§ **Material for the task**:
(* ===== verification/ProgramProofs.v ===== *)
(** Reasoning about the programs of User as processes.

    [life] follows a process, and at a fork either of the two, through its
    steps; [allowed] says that whatever such a life prints is a prefix of one
    of a set of texts.  One rule per event of a program proves it. *)

From Stdlib Require Import String Ascii.
From ITree Require Import ITree ITreeFacts.
From S2P Require Import Prelude Memory Mmu Console Map Task Syscall IsolationProofs LoadProofs.
From S2P Require Import User.
From S2P Require Import Process.
Import Mmu Task Syscall User.

(** ** The head of a program *)

(** Signed numbers of 32 bits. *)
Lemma i32_idem z : i32 (i32 z) = i32 z.
Proof. unfold i32, sext. cbn zeta. repeat case_match; dlia. Qed.

Lemma i32_i64_u64 z : i32 (i64 (u64 z)) = i32 z.
Proof. unfold i32, i64, u64, sext. cbn zeta. repeat case_match; dlia. Qed.

(** A memory holds one string at an address. *)
Lemma user_string_inj mem va s s' : user_string mem va s → user_string mem va s' → s = s'.
Proof.
  revert va s'. induction s as [|c s IH]; intros va [|c' s'] [_ H] [_ H']; [done|..].
  - destruct H as (u & w & H), H' as [(b & u' & w' & H' & Hb & Hc) _]. rewrite H in H'. injection H' as <- _ _. by subst c'.
  - destruct H as [(b & u & w & H & Hb & Hc) _], H' as (u' & w' & H'). rewrite H in H'. injection H' as -> _ _. by subst c.
  - destruct H as [(b & u & w & H & Hb & Hc) Hr], H' as [(b' & u' & w' & H' & Hb' & Hc') Hr']. rewrite H in H'.
    injection H' as -> _ _. f_equal; [congruence|by eapply IH].
Qed.

(** An event without its type. *)
Definition shape {A} (e : userE A) : Z * list Z :=
  match e with
  | Int a b c d e f => (0, [a; b; c; d; e; f])
  | Load va => (1, [va])
  | Store va b => (2, [va; b2z b])
  end.

Lemma vis_shape {A B} (e : userE A) (e' : userE B) (k : A → prog ()) (k' : B → prog ()) :
  Vis e k ≈ Vis e' k' → shape e = shape e'.
Proof. intros (Ep & He & _)%eqit_inv_Vis_weak. destruct Ep. cbn in He. by subst e'. Qed.

Lemma vis_int nr a1 a2 a3 a4 a5 nr' b1 b2 b3 b4 b5 k k' (t : prog ()) :
  t ≈ Vis (Int nr a1 a2 a3 a4 a5) k → t ≈ Vis (Int nr' b1 b2 b3 b4 b5) k' →
  nr' = nr ∧ b1 = a1 ∧ ∀ x, k' x ≈ k x.
Proof.
  intros H H'. rewrite H in H'. pose proof (vis_shape _ _ _ _ H') as E. injection E as <- <- <- <- <- <-.
  split; [done|]. split; [done|]. intros x. symmetry. exact (eqit_inv_Vis _ _ _ _ _ _ _ H' x).
Qed.

Lemma vis_load va va' k k' (t : prog ()) :
  t ≈ Vis (Load va) k → t ≈ Vis (Load va') k' → va' = va ∧ ∀ x, k' x ≈ k x.
Proof.
  intros H H'. rewrite H in H'. pose proof (vis_shape _ _ _ _ H') as E. injection E as <-.
  split; [done|]. intros x. symmetry. exact (eqit_inv_Vis _ _ _ _ _ _ _ H' x).
Qed.

Lemma vis_store va b va' b' k k' (t : prog ()) :
  t ≈ Vis (Store va b) k → t ≈ Vis (Store va' b') k' → va' = va ∧ b' = b ∧ k' () ≈ k ().
Proof.
  intros H H'. rewrite H in H'. pose proof (vis_shape _ _ _ _ H') as E. injection E as <- <-%b2z_inj.
  split; [done|]. split; [done|]. symmetry. exact (eqit_inv_Vis _ _ _ _ _ _ _ H' ()).
Qed.

(** Two heads of one program with different events. *)
Ltac clash :=
  match goal with
  | H : ?t ≈ Vis ?e _, H' : ?t ≈ Vis ?e' _ |- _ =>
      exfalso; rewrite H in H'; apply vis_shape in H'; discriminate H'
  end.

(** ** The steps of a process whose head is known *)

Lemma act_call p nr a1 a2 a3 a4 a5 k o p' ch :
  p_code p ≈ Vis (Int nr a1 a2 a3 a4 a5) k → act p o p' ch →
  u32 nr = SYSCALL_PUTS ∧ ch = None ∧ (∃ s c, o = [Puts s] ∧ (∀ s', user_string (p_mem p) a1 s' → s = s') ∧
    p' = Some (Process c (p_mem p)) ∧ c ≈ k 0) ∨
  u32 nr = SYSCALL_EXIT ∧ o = [Exit a1] ∧ p' = None ∧ ch = None ∨
  u32 nr = SYSCALL_FORK ∧ o = [] ∧ (∃ v c, p' = Some (Process c (p_mem p)) ∧ c ≈ k v) ∧
    (∀ q, ch = Some q → p_mem q = p_mem p ∧ p_code q ≈ k 0) ∨
  u32 nr = SYSCALL_YIELD ∧ o = [] ∧ ch = None ∧ ∃ c, p' = Some (Process c (p_mem p)) ∧ c ≈ k nr.
Proof.
  intros H A. destruct A as [? ? ? ? H'|? ? ? ? H'|? ? ? ? ? H' Ha|? ? ? ? ? ? k' s H' Hn Hs|? ? ? ? ? ? k' H' Hn|? ? ? ? ? ? k' pid H' Hn|? ? ? ? ? ? k' H' Hn|? ? ? ? ? ? k' H' Hn].
  - clash.
  - clash.
  - destruct Ha; clash.
  - destruct (vis_int _ _ _ _ _ _ _ _ _ _ _ _ _ _ _ H H') as (-> & -> & Hk). left. split; [done|]. split; [done|]. eauto 10.
  - destruct (vis_int _ _ _ _ _ _ _ _ _ _ _ _ _ _ _ H H') as (-> & -> & Hk). right; left. done.
  - destruct (vis_int _ _ _ _ _ _ _ _ _ _ _ _ _ _ _ H H') as (-> & -> & Hk). right; right; left.
    split; [done|]. split; [done|]. split; [eauto 10|]. intros q [= <-]. split; [done|apply Hk].
  - destruct (vis_int _ _ _ _ _ _ _ _ _ _ _ _ _ _ _ H H') as (-> & -> & Hk). right; right; left.
    split; [done|]. split; [done|]. split; [eauto 10|done].
  - destruct (vis_int _ _ _ _ _ _ _ _ _ _ _ _ _ _ _ H H') as (-> & -> & Hk). right; right; right. eauto 10.
Qed.

Lemma act_loading p va k o p' ch :
  p_code p ≈ Vis (Load va) k → act p o p' ch →
  o = [] ∧ ch = None ∧ (p' = None ∨ ∃ b w c, in_user va ∧ p_mem p va = Some (b, true, w) ∧
    p' = Some (Process c (p_mem p)) ∧ c ≈ k b).
Proof.
  intros H A. destruct A as [va' k' b w H' Hu Hm|? ? ? ? H'|? ? ? ? ? H' Ha|? ? ? ? ? ? k' s H' Hn Hs|? ? ? ? ? ? k' H' Hn|? ? ? ? ? ? k' pid H' Hn|? ? ? ? ? ? k' H' Hn|? ? ? ? ? ? k' H' Hn]; try clash.
  - destruct (vis_load _ _ _ _ _ H H') as (-> & Hk). split; [done|]. split; [done|]. right. eauto 10.
  - eauto.
Qed.
(** The kernel reads the string the process has in its memory. *)
Lemma vstring_user n va (k k' : kstate Term.terminal) str (mem : Z → option cell) (s' : list Z) :
  (∀ va, in_user va → mem va = cell_of (phys (mm k)) va <$> translate (phys (mm k)) (cr3 k / PAGE_SIZE) va) →
  user_string mem va s' → vstring n va k = Ok (str, k') → str = s'.
Proof.
  intros Hm. revert n va str k'. induction s' as [|c s' IH]; intros n va str k' [Hva Hs] H; (destruct n as [|n]; [done|]); cbn [vstring] in H.
  - destruct Hs as (u & wr & Hs). rewrite Hm in Hs by done. unfold vload8, vtranslate, mbind, M_bind, get in H.
    rewrite u64_small in H by (unfold in_user, USER_TOP in Hva; lia). destruct (translate _ _ _) as [e|]; [|done].
    injection Hs as Hb _ _. cbn in H. rewrite Hb in H. cbn in H. by injection H as <-.
  - destruct Hs as [(b & u & wr & Hs & Hbc & Hc0) Hrest]. rewrite Hm in Hs by done.
    unfold vload8, vtranslate, mbind, M_bind, get in H.
    rewrite u64_small in H by (unfold in_user, USER_TOP in Hva; lia). destruct (translate _ _ _) as [e|]; [|done].
    injection Hs as Hb _ _. cbn in H. rewrite Hb, Hbc, (proj2 (Z.eqb_neq c 0) Hc0) in H.
    destruct (vstring n (va + 1) k) as [[l k1]|] eqn:E; [|done]. injection H as <- _. f_equal. by eapply IH.
Qed.
(** ** Every step is a step of the processes *)

Definition mimics w s' (o : list event) : Prop := ∃ w', sim w' s' ∧ (o = [] ∧ w' = w ∨ move w o w').

Lemma no_child (ch : option process) c w : ch = None → ∀ q, ch = Some q → 0 ≤ c < TASK_MAX_CNT ∧ w c = None.
Proof. by intros ->. Qed.

Lemma load_sim w s i va k e :
  system_ok K f (mach s) → sim w s → cpu_task (kern (mach s)) = Some (TSlot i) → now s i ≈ Vis (Load va) k →
  in_user va → user_readable (mach s) va e →
  mimics w (Session (mach s) (<[i := Runs (k (phys (mm (kern (mach s))) (frame e * PAGE_SIZE + va mod PAGE_SIZE)))]> (code s))) [].
Proof.
  intros Hok Hs Hcpu Hk Hva [Ht HU]. destruct (current_process w s i Hok Hs Hcpu) as (Hi & Hn & p & Hw & Hc & Hm & Hm').
  set (b := phys _ _). exists (<[i := Some (Process (k b) (p_mem p))]> w). split; cycle 1.
  - right. refine (move_act w i p [] _ None i Hi Hw _ (no_child None i w eq_refl)).
    eapply (act_load p va k b); [by rewrite Hc|done|]. rewrite Hm', Ht by done. cbn. unfold cell_of. by rewrite HU.
  - intros j Hj. unfold abstracts, now. cbn [mach code]. destruct (decide (j = i)) as [->|Hne].
    + rewrite !fn_lookup_insert. done.
    + rewrite !fn_lookup_insert_ne by done. exact (Hs j Hj).
Qed.

Lemma store_sim w s i va v k e :
  system_ok K f (mach s) → sim w s → cpu_task (kern (mach s)) = Some (TSlot i) → now s i ≈ Vis (Store va v) k →
  in_user va → user_writable (mach s) va e →
  mimics w (Session (user_store (frame e * PAGE_SIZE + va mod PAGE_SIZE) v (mach s)) (<[i := Runs (k ())]> (code s))) [].
Proof.
  intros Hok Hs Hcpu Hk Hva U. destruct (current_process w s i Hok Hs Hcpu) as (Hi & Hn & p & Hw & Hc & Hm & Hm').
  destruct Hok as (i' & g & tl & R). assert (i' = i) as -> by (rewrite (ru_cpu _ _ _ _ _ _ R) in Hcpu; congruence).
  pose proof U as (Ht & HU & HW).
  exists (<[i := Some (Process (k ()) (<[va := Some (v, true, true)]> (p_mem p)))]> w). split; cycle 1.
  - right. refine (move_act w i p [] _ None i Hi Hw _ (no_child None i w eq_refl)).
    eapply (act_store p va v k (phys (mm (kern (mach s))) (frame e * PAGE_SIZE + va mod PAGE_SIZE))); [by rewrite Hc|done|].
    rewrite Hm', Ht by done. cbn. unfold cell_of. by rewrite HU, HW.
  - intros j Hj. unfold abstracts, now. cbn [mach code]. destruct (decide (j = i)) as [->|Hne].
    + rewrite !fn_lookup_insert. split; [done|]. split; [done|]. intros va' Hva'. cbn [p_mem].
      rewrite (store_own K f (mach s) i g tl va e v va' R U Hva Hva'), fn_insert_dec.
      destruct (decide (va = va')); [done|by apply Hm].
    + rewrite !fn_lookup_insert_ne by done. pose proof (Hs j Hj) as A. unfold abstracts, now in A.
      destruct (w j) as [q|]; [|exact A]. destruct A as (A1 & A2 & A3). split; [done|]. split; [done|].
      intros va' Hva'. rewrite A3 by done. symmetry. apply (store_other K f (mach s) i g tl); [done|done|done|done|done|].
      by apply in_user_idx.
Qed.

Lemma fault_sim w s i A (e : userE A) k va store ctx sc t m' :
  system_ok K f (mach s) → sim w s → cpu_task (kern (mach s)) = Some (TSlot i) → now s i ≈ Vis e k →
  access A e va store → 0 ≤ va < 2 ^ 64 →
  ¬ (in_user va ∧ ∃ pte, if store then user_writable (mach s) va pte else user_readable (mach s) va pte) →
  Context.interrupt_number ctx = INTERRUPT_VECTOR_PAGE_FAULT →
  has_flag (Context.error_code ctx) PAGE_FAULT_ERROR_CODE_R_W = store →
  interrupt_handler ctx (set_inputs va sc (mach s)) = Ok (t, m') →
  mimics w (Session m' (<[i := Runs (now s i)]> (code s))) [].
Proof.
  intros Hok Hs Hcpu Hk Ha Hva Hno Hnum Herr Hrun.
  destruct (current_process w s i Hok Hs Hcpu) as (Hi & Hn & p & Hw & Hc & Hm & Hm').
  destruct (handler_effect s ctx va sc t m' i Hok Hcpu Hva Hrun) as [_ H].
  destruct (trap_fault _ _ _ _ _ Hnum H) as [(HI & _)|HI].
  - exists w. split; [by apply (sim_stutter w s ctx i m')|by left].
  - exists (<[i := None]> w). split.
    + apply (sim_gone w s ctx i m'); try done. intros j Hne _. by rewrite fn_lookup_insert_ne.
    + right. refine (move_act w i p [] None None i Hi Hw _ (no_child None i w eq_refl)).
      eapply (act_fault p A e k va store); [by rewrite Hc|done|]. destruct store; [by left|right].
      intros [Hu (b & wr & Hcell)]. apply Hno. split; [done|]. rewrite Hm' in Hcell by done.
      destruct (translate _ _ _) as [pte|] eqn:Ht; [|done]. exists pte. split; [exact Ht|]. by injection Hcell as _ ? _.
Qed.

Lemma other_sim w s i ctx va sc t m' :
  system_ok K f (mach s) → sim w s → cpu_task (kern (mach s)) = Some (TSlot i) →
  Context.interrupt_number ctx ∈ [INTERRUPT_VECTOR_BREAKPOINT; INTERRUPT_VECTOR_TIMER; INTERRUPT_VECTOR_KEYBOARD] →
  0 ≤ va < 2 ^ 64 → interrupt_handler ctx (set_inputs va sc (mach s)) = Ok (t, m') →
  mimics w (Session m' (<[i := Runs (now s i)]> (code s))) (pressed ctx sc).
Proof.
  intros Hok Hs Hcpu Hnum Hva Hrun. destruct (handler_effect s ctx va sc t m' i Hok Hcpu Hva Hrun) as [_ H].
  rewrite !elem_of_cons, elem_of_nil in Hnum. destruct H as [[E _]|[[E _]|[[E HI]|[[_ HI]|[E _]]]]].
  - rewrite E in Hnum. exfalso. unfold INTERRUPT_VECTOR_PAGE_FAULT in Hnum. naive_solver.
  - rewrite E in Hnum. exfalso. naive_solver.
  - eexists. split; [exact (sim_killed w s ctx i m' Hok Hs Hcpu HI)|]. right. unfold pressed.
    rewrite decide_True by exact E. apply move_kill. intros j. destruct (decide _); auto.
  - exists w. split; [by apply (sim_stutter w s ctx i m')|]. unfold pressed. destruct (decide _); [right|by left].
    apply move_kill. by left.
  - destruct E. unfold handled. rewrite !elem_of_cons. tauto.
Qed.
(** A child starts with the memory of its parent and the result 0. *)
Lemma child_abstracts w s ctx i m' k p c w' :
  sim w s → w i = Some p → (∀ va, in_user va → p_mem p va = task_cell (kern (mach s)) i va) →
  pml4 (tasks (kern (mach s)) c) = NULL → forked i (saved ctx (kern (mach s)) i) (kern m') c →
  w' c = Some (Process (k 0) (p_mem p)) → abstracts w' (Session m' (after_call s i k)) c.
Proof.
  intros Hs Hw Hm Hc [F1 F2 F3] Hw'. unfold abstracts, now, after_call. rewrite Hw'. cbn [mach code p_code p_mem].
  rewrite decide_True by (by right). split; [done|]. destruct (resumable_rax _ _ F2) as [_ E].
  split; [unfold rax_of; by rewrite E|]. destruct (saved_view ctx (kern (mach s)) i i) as (_ & _ & _ & S4).
  intros va Hva. rewrite F3, S4 by (by apply in_user_idx). by apply Hm.
Qed.

Lemma call_sim w s i nr a1 a2 a3 a4 a5 k ctx va sc t m' :
  system_ok K f (mach s) → sim w s → cpu_task (kern (mach s)) = Some (TSlot i) →
  now s i ≈ Vis (Int nr a1 a2 a3 a4 a5) k →
  Context.interrupt_number ctx = INTERRUPT_VECTOR_SYSCALL → carries ctx nr a1 a2 a3 a4 a5 →
  0 ≤ va < 2 ^ 64 → interrupt_handler ctx (set_inputs va sc (mach s)) = Ok (t, m') →
  mimics w (Session m' (after_call s i k)) (Says i <$> printed (mach s) nr a1).
Proof.
  intros Hok Hs Hcpu Hk Hnum (Ra & Rb & _) Hva Hrun.
  destruct (current_process w s i Hok Hs Hcpu) as (Hi & Hn & p & Hw & Hc & Hm & Hm').
  destruct (handler_effect s ctx va sc t m' i Hok Hcpu Hva Hrun) as [_ H].
  pose proof (trap_call _ _ _ _ _ Hnum H) as Hcall.
  clear H Hrun. assert (p_code p ≈ Vis (Int nr a1 a2 a3 a4 a5) k) as Hpk by (by rewrite Hc).
  assert (rax_of (saved ctx (kern (mach s)) i) i = nr) as Er by (unfold rax_of; by rewrite saved_task).
  assert (∀ j, 0 ≤ j < TASK_MAX_CNT → pml4 (tasks (kern (mach s)) j) = NULL → w j = None) as Hfree.
  { intros j Hj Hnj. pose proof (Hs j Hj) as A. unfold abstracts in A. destruct (w j); [by destruct A|done]. }
  unfold call_result in Hcall. rewrite Er in Hcall. unfold printed.
  destruct Hcall as [(E & (str & k1 & Hstr & _) & HI)|[[E HI]|[(E & ret & [[-> HI]|(c & Hc1 & Hc2 & Hc3 & Hc4 & HI)])|[E HI]]]].
  - rewrite decide_True by done. rewrite saved_task in Hstr. cbn [context set_state set_context] in Hstr. rewrite Rb in Hstr.
    rewrite (vstring_same _ _ str _ (kern (mach s)) Hstr) by done.
    exists (<[i := Some (Process (k 0) (p_mem p))]> w). split.
    + apply (sim_return w s ctx i m' k (u64 0) p nobody Hok Hs Hcpu Hw HI); [by rewrite fn_lookup_insert| |by intros j _ []].
      intros j Hj Hne _. by rewrite fn_lookup_insert_ne.
    + right. refine (move_act w i p [Puts str] _ None i Hi Hw _ (no_child None i w eq_refl)).
      eapply (act_puts p nr a1 a2 a3 a4 a5 k str); [done|done|]. intros s' Hs'.
      apply (vstring_user _ a1 (saved ctx (kern (mach s)) i) (saved ctx (kern (mach s)) i) str (p_mem p) s' Hm' Hs' Hstr).
  - rewrite decide_False, decide_True by (rewrite ?E; done).
    exists (<[i := None]> w). split.
    + apply (sim_gone w s ctx i m'); try done. intros j Hne Hp. unfold after_call. rewrite decide_False; [done|]. by intros [?|?].
    + right. refine (move_act w i p [Exit a1] None None i Hi Hw _ (no_child None i w eq_refl)). by eapply act_exit.
  - rewrite !decide_False by (rewrite ?E; done).
    exists (<[i := Some (Process (k (u64 (-1))) (p_mem p))]> w). split.
    + apply (sim_return w s ctx i m' k (u64 (-1)) p nobody Hok Hs Hcpu Hw HI); [by rewrite fn_lookup_insert| |by intros j _ []].
      intros j Hj Hne _. by rewrite fn_lookup_insert_ne.
    + right. refine (move_act w i p [] _ None i Hi Hw _ (no_child None i w eq_refl)). by eapply act_fork_fail.
  - rewrite !decide_False by (rewrite ?E; done).
    destruct (saved_view ctx (kern (mach s)) i c) as (S1 & _). pose proof Hc2 as Hc2'. rewrite S1 in Hc2'.
    assert (c ≠ i) as Hci by congruence.
    destruct (is_new _ _ _ _ _ _ HI c Hc1 Hc2) as [?|[_ Fo]]; [done|].
    exists (<[c := Some (Process (k 0) (p_mem p))]> (<[i := Some (Process (k (u64 ret)) (p_mem p))]> w)). split.
    + apply (sim_return w s ctx i m' k (u64 ret) p (λ j, j = c) Hok Hs Hcpu Hw HI).
      * by rewrite fn_lookup_insert_ne, fn_lookup_insert.
      * intros j Hj Hne Hjc. by rewrite !fn_lookup_insert_ne by done.
      * intros j Hj ->. apply (child_abstracts w s ctx i m' k p c); try done. by rewrite fn_lookup_insert.
    + right. rewrite Hc4. refine (move_act w i p [] _ (Some _) c Hi Hw _ _); [by eapply act_fork|].
      intros q _. split; [done|by apply Hfree].
  - rewrite !decide_False by (rewrite ?E; done).
    exists (<[i := Some (Process (k nr) (p_mem p))]> w). split.
    + apply (sim_return w s ctx i m' k nr p nobody Hok Hs Hcpu Hw HI); [by rewrite fn_lookup_insert| |by intros j _ []].
      intros j Hj Hne _. by rewrite fn_lookup_insert_ne.
    + right. refine (move_act w i p [] _ None i Hi Hw _ (no_child None i w eq_refl)). by eapply act_yield.
Qed.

§ **Problem to solve**: With the first line of the material as the start and the line containing "Hr']. rewrite H in H'." as the end, repeat that span exactly and add nothing.

§ **Exercise solution**:
(* ===== verification/ProgramProofs.v ===== *)
(** Reasoning about the programs of User as processes.

    [life] follows a process, and at a fork either of the two, through its
    steps; [allowed] says that whatever such a life prints is a prefix of one
    of a set of texts.  One rule per event of a program proves it. *)

From Stdlib Require Import String Ascii.
From ITree Require Import ITree ITreeFacts.
From S2P Require Import Prelude Memory Mmu Console Map Task Syscall IsolationProofs LoadProofs.
From S2P Require Import User.
From S2P Require Import Process.
Import Mmu Task Syscall User.

(** ** The head of a program *)

(** Signed numbers of 32 bits. *)
Lemma i32_idem z : i32 (i32 z) = i32 z.
Proof. unfold i32, sext. cbn zeta. repeat case_match; dlia. Qed.

Lemma i32_i64_u64 z : i32 (i64 (u64 z)) = i32 z.
Proof. unfold i32, i64, u64, sext. cbn zeta. repeat case_match; dlia. Qed.

(** A memory holds one string at an address. *)
Lemma user_string_inj mem va s s' : user_string mem va s → user_string mem va s' → s = s'.
Proof.
  revert va s'. induction s as [|c s IH]; intros va [|c' s'] [_ H] [_ H']; [done|..].
  - destruct H as (u & w & H), H' as [(b & u' & w' & H' & Hb & Hc) _]. rewrite H in H'. injection H' as <- _ _. by subst c'.
  - destruct H as [(b & u & w & H & Hb & Hc) _], H' as (u' & w' & H'). rewrite H in H'. injection H' as -> _ _. by subst c.
  - destruct H as [(b & u & w & H & Hb & Hc) Hr], H' as [(b' & u' & w' & H' & Hb' & Hc') Hr']. rewrite H in H'.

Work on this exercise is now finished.